> **THE TASK**: Counting from the line that holds "unfold fillMesh_point. now", return each line exactly, through and including the last line of the entries.

Collected data:
• • •

Context `{Collaborators}.
Variables (self self' : MeshBuilderImpl).
Variables (mesh mesh2 : Mesh) (polygon : Polygon).
Variables (g g' : GeometryOptions) (a a' : AppearanceOptions).
Variables (p1 p2 : Vector2.t) (ele1 ele2 : double) (v0 v1 v2 : Vector3.t).

(** X6: setting [flipSide] the other way leaves the vertices, colours and
    texture coordinates [addPolygon] appends as they are and reverses each
    appended triangle: its three indices come out in the opposite order. *)
Theorem flipSide_reverses_triangles :
  let flipped := with_flipSide g (negb (flipSide g)) in
  let plain_mesh := polygon_mesh self mesh polygon g a in
  let flipped_mesh := polygon_mesh self mesh polygon flipped a in
  vertices flipped_mesh = vertices plain_mesh /\
  colors flipped_mesh = colors plain_mesh /\
  uvs flipped_mesh = uvs plain_mesh /\
  triangles (appended mesh flipped_mesh) =
    reverse_triples (triangles (appended mesh plain_mesh)).
Proof.
  intros flipped plain_mesh flipped_mesh. subst plain_mesh flipped_mesh.
  rewrite !addPolygon_fills.
  rewrite (final_triangulation_decided self self mesh mesh polygon flipped g a a)
    by reflexivity.
  set (io := final_triangulation self mesh polygon g a).
  rewrite !fillMesh_vertices, !fillMesh_colors, !fillMesh_uvs.
  repeat split; try reflexivity.
  unfold appended. cbn [triangles].
  rewrite !fillMesh_triangles, !skipn_own_length, reverse_triples_flat_map.
  subst flipped. cbn [flipSide with_flipSide].
  now destruct (flipSide g).
Qed.

(** X7: the calls [addPolygon] makes to Triangle, and so the triangulation
    it fills the mesh from, are the same for any two meshes, appearance
    options and builders, and for any two geometry options that agree on
    [area] and [segmentSplit]. *)
Theorem triangulation_decided_by_polygon_area_split :
  area g = area g' -> segmentSplit g = segmentSplit g' ->
  polygon_calls self mesh polygon g a = polygon_calls self' mesh2 polygon g' a' /\
  final_triangulation self mesh polygon g a =
    final_triangulation self' mesh2 polygon g' a'.
Proof.
  intros Harea Hsplit. split.
  - now apply polygon_calls_decided.
  - now apply final_triangulation_decided.
Qed.

(** X8: with an explicit elevation ([elevation] above the sentinel
    [lowest]) [addPolygon] never asks the elevation provider: two builders
    on the same tile return the same mesh whatever their providers are. *)
Theorem explicit_elevation_ignores_provider :
  (lowest <? elevation g)%float = true -> bbox self = bbox self' ->
  polygon_mesh self mesh polygon g a = polygon_mesh self' mesh polygon g a.
Proof.
  intros Hexplicit Hbbox. rewrite !addPolygon_fills.
  rewrite (final_triangulation_decided self' self mesh mesh polygon g g a a)
    by reflexivity.
  set (io := final_triangulation self mesh polygon g a).
  unfold fillMesh. rewrite (createMapFunc_bbox self self' a Hbbox).
  f_equal. apply for_range_ext. intros i s.
  unfold fillMesh_point. now rewrite Hexplicit.
Qed.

• • •

> **EXERCISE OUTPUT**:
  unfold fillMesh_point. now rewrite Hexplicit.
Qed.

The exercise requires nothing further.